Na⁺-induced abnormalities in energetics have been demonstrated in diabetes mellitus (DM) heart and isolated cardiomyocytes (5, 7). The role of mitochondria in these changes is still unclear. In DM heart mitochondria, we and others have shown that parameters of respiration and oxidative phosphorylation are decreased when -ketoglutarate (KG) or pyruvate (plus malate) are used as substrate (7–10). At present, it is unclear whether changes in bioenergetics contribute to altered Na⁺ transport, or whether altered Na⁺ transport leads to progressively depressed mitochondrial bioenergetic function (or both), possibly by inducing changes mitochondrial matrix Ca²⁺ levels.
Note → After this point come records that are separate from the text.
(* ===== verification/Sim.v ===== *)
(** * The simulated cluster (pylog/sim.py)

    Nodes on a virtual clock: a queue of messages in flight, partitions, crashes and
    restarts.  Times are integers in one unit.  The log object of a node survives its
    restarts ([self.logs]), so it is the log of the node that is replaced. *)
From S2P Require Import Prelude Bytes Unicode RaftLog KVStore RaftInterfaces RaftNode.
Local Open Scope Z_scope.

(** [random.Random(self.rng.getrandbits(32))]: a new generator and the old one after
    the draw. *)
Class RandomFork (Rng : Type) := fork : Rng → Rng * Rng.

#[export] Instance ListRng_fork : RandomFork ListRng := λ r,
  match r with [] => ([], []) | x :: r' => (replicate 64 x, r') end.

Section sim.
Context {Rng : Type} `{Random Rng} `{RandomFork Rng}.
Abbreviation Node := (RaftNode RaftLog Rng).

(** An entry of the queue: due time, sequence number, destination, message. *)
Record Flight := mkFlight { fl_due : Z; fl_seq : Z; fl_dest : NodeId; fl_msg : Msg }.

(** The state files live in [state_dir], if there is one; each is held by the
    [DurableState] of its node.  The entry of a node in [self.state_machines] is the
    object the node holds, except after a [_build_node] that raised: then it is the
    state machine of the node that was not installed, kept in [half_built]. *)
Record SimCluster := mkSim {
  node_ids : list NodeId;
  sim_rng : Rng;
  sim_clock : Z;
  queue : list Flight;
  sim_seq : Z;
  latency_ms : Z;
  partitioned : gset (gset NodeId);
  crashed : gset NodeId;
  state_dir : bool;
  sim_prevote : bool;
  election_timeout_ms : Z * Z;
  heartbeat_interval_ms : Z;
  sim_nodes : gmap NodeId Node;
  half_built : gmap NodeId KVStore;
  sim_applied : list ApplyEvent;
}.

#[export] Instance SimCluster_eta : Eta SimCluster := λ s,
  mkSim (node_ids s) (sim_rng s) (sim_clock s) (queue s) (sim_seq s) (latency_ms s) (partitioned s) (crashed s)
    (state_dir s) (sim_prevote s) (election_timeout_ms s) (heartbeat_interval_ms s) (sim_nodes s)
    (half_built s) (sim_applied s).

Abbreviation SimM := (M SimCluster).

Definition sim : SimM SimCluster := get.
Definition on_sim (f : SimCluster → SimCluster) : SimM () := modify f.

(** ** The queue *)

Definition before (a b : Flight) : bool :=
  (fl_due a <? fl_due b) || ((fl_due a =? fl_due b) && (fl_seq a <? fl_seq b)).

(** [heapq.heappush], on the queue in the order in which it is popped. *)
Fixpoint heappush (f : Flight) (q : list Flight) : list Flight :=
  match q with
  | [] => [f]
  | g :: q' => if before f g then f :: q else g :: heappush f q'
  end.

(** [SimTransport.send] *)
Definition SimTransport_send (dest : NodeId) (msg : Msg) : SimM () :=
  on_sim (λ s, s <| sim_seq := sim_seq s + 1 |>
                 <| queue := heappush (mkFlight (sim_clock s + latency_ms s) (sim_seq s + 1) dest msg) (queue s) |>).

(** A method of the node [i]: the messages it sends are queued, the callbacks it makes
    are recorded. *)
Definition on_sim_node {A} (i : NodeId) (op : Z → M (World RaftLog Rng) A) : SimM A := λ s,
  match sim_nodes s !! i with
  | None => (inl KeyError, s)
  | Some n =>
      let '(r, w) := op (sim_clock s) (mkWorld _ _ n [] []) in
      (_ ← for_each (sent w) (λ dm, SimTransport_send dm.1 dm.2);
       lift r) (s <| sim_nodes := <[i := nd w]> (sim_nodes s) |>
                  <| sim_applied := sim_applied s ++ applied w |>)
  end.

(** ** Building nodes *)

(** A node over the log [saved] and the state file [file], as built at [clock]: it
    takes the whole log as committed and applies it. *)
Definition build_node (s : SimCluster) (i : NodeId) (r : Rng) (p : DurableState) : Node :=
  RaftNode_new i (node_ids s) r p (Some KVStore_init) (election_timeout_ms s) (heartbeat_interval_ms s) None 256
    (sim_prevote s) true RaftLog_init None None.

Definition state_machine_entry (i : NodeId) (n : Node) (m : gmap NodeId KVStore) : gmap NodeId KVStore :=
  partial_alter (λ _, state_machine n) i m.

Definition adopt_log (saved : RaftLog) (clock : Z) : M (World RaftLog Rng) () :=
  _ ← RaftNode_init clock;
  _ ← on_node (λ n, n <| log := saved |>);
  _ ← on_node (λ n, n <| commit_index := last_index saved |>);
  _ ← on_node (λ n, n <| applied_index := 0 |>);
  RaftNode_apply_committed clock.

(** [_build_node]: the new node, made and run on [adopt_log]; what it sends is queued
    and what it applies is recorded even when it raises. *)
Definition SimCluster_build_node (i : NodeId) (saved : RaftLog) (file : option bytes) : SimM Node := λ s,
  let '(r, r') := fork (sim_rng s) in
  let s := s <| sim_rng := r' |> <| half_built := <[i := KVStore_init]> (half_built s) |> in
  match DurableState_init (state_dir s) file with
  | inl e => (inl e, s)
  | inr p =>
      let '(res, w) := adopt_log saved (sim_clock s) (mkWorld _ _ (build_node s i r p) [] []) in
      (_ ← for_each (sent w) (λ dm, SimTransport_send dm.1 dm.2);
       _ ← on_sim (λ s, s <| sim_applied := sim_applied s ++ applied w |>);
       _ ← on_sim (λ s, s <| half_built := state_machine_entry i (nd w) (half_built s) |>);
       _ ← lift res;
       mret (nd w)) s
  end.

(** [self.nodes[i] = node] *)
Definition install (i : NodeId) (n : Node) : SimM () :=
  on_sim (λ s, s <| sim_nodes := <[i := n]> (sim_nodes s) |> <| half_built := delete i (half_built s) |>).

Definition SimCluster_new (ids : list NodeId) (r : Rng) (timeout : Z * Z) (heartbeat latency : Z)
    (dir prevote : bool) : SimCluster :=
  mkSim ids r 0 [] 0 latency ∅ ∅ dir prevote timeout heartbeat ∅ ∅ [].

(** [SimCluster(node_ids, ...)] over an empty [state_dir]. *)
Definition SimCluster_init : SimM () :=
  s ← sim;
  for_each (node_ids s) (λ i, n ← SimCluster_build_node i RaftLog_init None; install i n).

(** ** Faults *)

Definition SimCluster_crash (i : NodeId) : SimM () := on_sim (λ s, s <| crashed := {[i]} ∪ crashed s |>).

Definition SimCluster_restart (i : NodeId) : SimM () :=
  _ ← on_sim (λ s, s <| crashed := crashed s ∖ {[i]} |>);
  s ← sim;
  match sim_nodes s !! i with
  | None => raise KeyError
  | Some old =>
      n ← SimCluster_build_node i (log old) (ds_file (persister old));
      install i (n <| persister := mkDS (ds_path (persister n)) (ds_file (persister n))
        (current_term (persister old)) (voted_for (persister old)) |>)
  end.

Definition SimCluster_partition (a b : NodeId) : SimM () :=
  on_sim (λ s, s <| partitioned := {[ {[a; b]} ]} ∪ partitioned s |>).
Definition SimCluster_heal (a b : NodeId) : SimM () :=
  on_sim (λ s, s <| partitioned := partitioned s ∖ {[ {[a; b]} ]} |>).

Definition SimCluster_isolate (i : NodeId) : SimM () :=
  s ← sim; for_each (node_ids s) (λ o, when (negb (bool_decide (o = i))) (SimCluster_partition i o)).
Definition SimCluster_heal_all (i : NodeId) : SimM () :=
  s ← sim; for_each (node_ids s) (λ o, when (negb (bool_decide (o = i))) (SimCluster_heal i o)).

(** ** The event loop *)

Definition live_nodes (s : SimCluster) : list NodeId := filter (λ i, i ∉ crashed s) (node_ids s).

Definition node_due (s : SimCluster) (i : NodeId) : option Z := RaftNode_next_event_due <$> (sim_nodes s !! i).

(** [min(live, key=...)]: the first of the least due. *)
Fixpoint earliest (s : SimCluster) (ids : list NodeId) : option (NodeId * Z) :=
  match ids with
  | [] => None
  | i :: ids' =>
      match node_due s i, earliest s ids' with
      | None, r => r
      | Some d, None => Some (i, d)
      | Some d, Some (j, e) => if d <=? e then Some (i, d) else Some (j, e)
      end
  end.

(** [msg.get("candidate") or msg.get("leader") or msg.get("from")] *)
Definition msg_src (m : Msg) : option NodeId :=
  match m with
  | PreVote _ c _ _ | Vote _ c _ _ => Some c
  | PreVoteResp _ f _ | VoteResp _ f _ | AppendResp _ f _ _ _ => Some f
  | Append _ l _ _ _ _ | InstallSnapshot _ l _ _ _ => Some l
  | TimeoutNow _ => None
  end.

Definition cut_off (s : SimCluster) (m : Msg) (dest : NodeId) : bool :=
  match msg_src m with
  | Some src => truthy (Some src) && bool_decide ({[src; dest]} ∈ partitioned s)
  | None => false
  end.

(** The timer of the node that is due first. *)
Definition fire (i : NodeId) (due : Z) : SimM bool :=
  _ ← on_sim (λ s, s <| sim_clock := Z.max (sim_clock s) due |>);
  _ ← on_sim_node i (λ clock, RaftNode_tick clock 0 None);
  mret true.

(** The first message of the queue. *)
Definition deliver (f : Flight) (q : list Flight) : SimM bool :=
  _ ← on_sim (λ s, s <| queue := q |> <| sim_clock := Z.max (sim_clock s) (fl_due f) |>);
  s ← sim;
  if bool_decide (fl_dest f ∈ crashed s) then mret true
  else if bool_decide (sim_nodes s !! fl_dest f = None) then mret true
  else if cut_off s (fl_msg f) (fl_dest f) then mret true
  else
    _ ← on_sim_node (fl_dest f) (λ clock, RaftNode_handle clock 0 (fl_msg f));
    mret true.

Definition SimCluster_step : SimM bool :=
  s ← sim;
  match earliest s (live_nodes s), queue s with
  | None, [] => mret false
  | Some (i, due), [] => fire i due
  | None, f :: q => deliver f q
  | Some (i, due), f :: q => if due <=? fl_due f then fire i due else deliver f q
  end.

(** [run_until]: [Some b] is what the method returns; [None] stands for a run longer
    than [fuel] steps. *)
Fixpoint run_until_from (fuel : nat) (start : Z) (predicate : SimCluster → bool) (max_ms : Z) : SimM (option bool) :=
  s ← sim;
  if predicate s then mret (Some true)
  else
    match fuel with
    | O => mret None
    | S fuel' =>
        b ← SimCluster_step;
        s ← sim;
        if negb b then mret (Some false)
        else if max_ms <? (sim_clock s - start) then raise TimeoutError
        else run_until_from fuel' start predicate max_ms
    end.

Definition run_until (fuel : nat) (predicate : SimCluster → bool) (max_ms : Z) : SimM (option bool) :=
  s ← sim; run_until_from fuel (sim_clock s) predicate max_ms.

(** [run_for], up to the time [stop]; [false] stands for a run longer than [fuel]
    steps. *)
Fixpoint run_for_until (fuel : nat) (stop : Z) : SimM bool :=
  s ← sim;
  if sim_clock s <? stop then
    match fuel with
    | O => mret false
    | S fuel' => b ← SimCluster_step; if negb b then mret true else run_for_until fuel' stop
    end
  else mret true.

Definition run_for (fuel : nat) (ms : Z) : SimM bool :=
  s ← sim; run_for_until fuel (sim_clock s + ms).

Fixpoint run_steps (k : nat) : SimM () :=
  match k with O => mret () | S k' => _ ← SimCluster_step; run_steps k' end.

(** ** Observations *)

Definition is_role (r : Role) (n : Node) : bool := bool_decide (role n = r).

(** The only live leader, if there is just one. *)
Definition SimCluster_leader (s : SimCluster) : option NodeId :=
  match filter (λ i, (i ∉ crashed s) ∧ (default false (is_role LEADER <$> (sim_nodes s !! i))) = true) (node_ids s) with
  | [i] => Some i
  | _ => None
  end.

Definition SimCluster_majority_reached (index : Z) (s : SimCluster) : bool :=
  ((len (node_ids s)) / 2 + 1) <=?
    (len (filter (λ i, (i ∉ crashed s) ∧ index <= (default (-1) (commit_index <$> (sim_nodes s !! i)))) (node_ids s))).

(** [self.state_machines[i]] *)
Definition SimCluster_state_machine (s : SimCluster) (i : NodeId) : option KVStore :=
  match half_built s !! i with Some sm => Some sm | None => n ← sim_nodes s !! i; state_machine n end.

Definition SimCluster_quorum_committed_value (k : string) (s : SimCluster) : option string :=
  let values := omap (λ i,
    if bool_decide (i ∈ crashed s) then None
    else sm ← SimCluster_state_machine s i; KVStore_get k sm) (node_ids s) in
  if ((len (node_ids s)) / 2 + 1) <=? (len values) then head values else None.

(** [self.nodes[i].propose(payload)] *)
Definition SimCluster_propose (i : NodeId) (payload : bytes) : SimM (option Z) :=
  on_sim_node i (λ clock, RaftNode_propose clock 0 payload).

(** [None] stands for a run out of fuel. *)
Definition wait_for_leader (fuel : nat) (max_ms : Z) : SimM (option NodeId) :=
  r ← run_until fuel (λ s, bool_decide (is_Some (SimCluster_leader s))) max_ms;
  s ← sim;
  match r, SimCluster_leader s with
  | None, _ => mret None
  | Some _, None => raise AssertionError
  | Some _, Some i => mret (Some i)
  end.

Definition propose_via_leader (fuel : nat) (payload : bytes) (max_ms : Z) : SimM (option bool) :=
  s ← sim;
  match SimCluster_leader s with
  | None => mret (Some false)
  | Some i =>
      idx ← SimCluster_propose i payload;
      match idx with
      | None => mret (Some false)
      | Some idx =>
          r ← run_until fuel (SimCluster_majority_reached idx) max_ms;
          s ← sim;
          mret ((λ _, SimCluster_majority_reached idx s) <$> r)
      end
  end.

Definition noop_marker_count (s : SimCluster) : Z :=
  foldr Z.add 0 ((λ n, len (filter (λ e, e_payload e = NOOP) (entries (log n)))) <$> (map_to_list (sim_nodes s)).*2).
End sim.
Arguments SimCluster : clear implicits.

(** Three nodes elect a leader, which commits a value. *)
Definition demo_cluster : (Exn + ()) * SimCluster ListRng :=
  (_ ← SimCluster_init; run_steps 12)
    (SimCluster_new ["A"; "B"; "C"]%string [0; 500; 900] (150, 300) 50 1 true false).

Example demo_cluster_leader :
  SimCluster_leader demo_cluster.2 = Some "A"%string ∧
  SimCluster_quorum_committed_value "x"
    ((_ ← SimCluster_propose "A" (bytes_of_str "x=1"); run_steps 12) demo_cluster.2).2 = Some "1"%string.
Proof. vm_compute. repeat split. Qed.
Mitochondrial Ca²⁺ uptake capacity is significantly depressed in diabetic cardiomyocytes compared with control (11). Cox and Matlib (12) have shown that activation of the mitochondrial Na⁺-Ca²⁺ exchanger by extramitochondrial Na⁺ leads to Ca²⁺ efflux and subsequent decrease in matrix-free Ca²⁺. The role of mitochondrial Ca²⁺ is important in the regulation of several matrix dehydrogenases (DH; including pyruvate DH, isocitrate DH, and -ketoglutarate DH) involved in oxidative ATP synthesis (13–15). It is possible that the decrease of mitochondrial Ca²⁺ can result in decreased activity of these Ca²⁺-sensitive dehydrogenases, which can lead to a decrease in turnover of the Krebs cycle intermediates, resulting in a decreased rate of oxidative phosphorylation.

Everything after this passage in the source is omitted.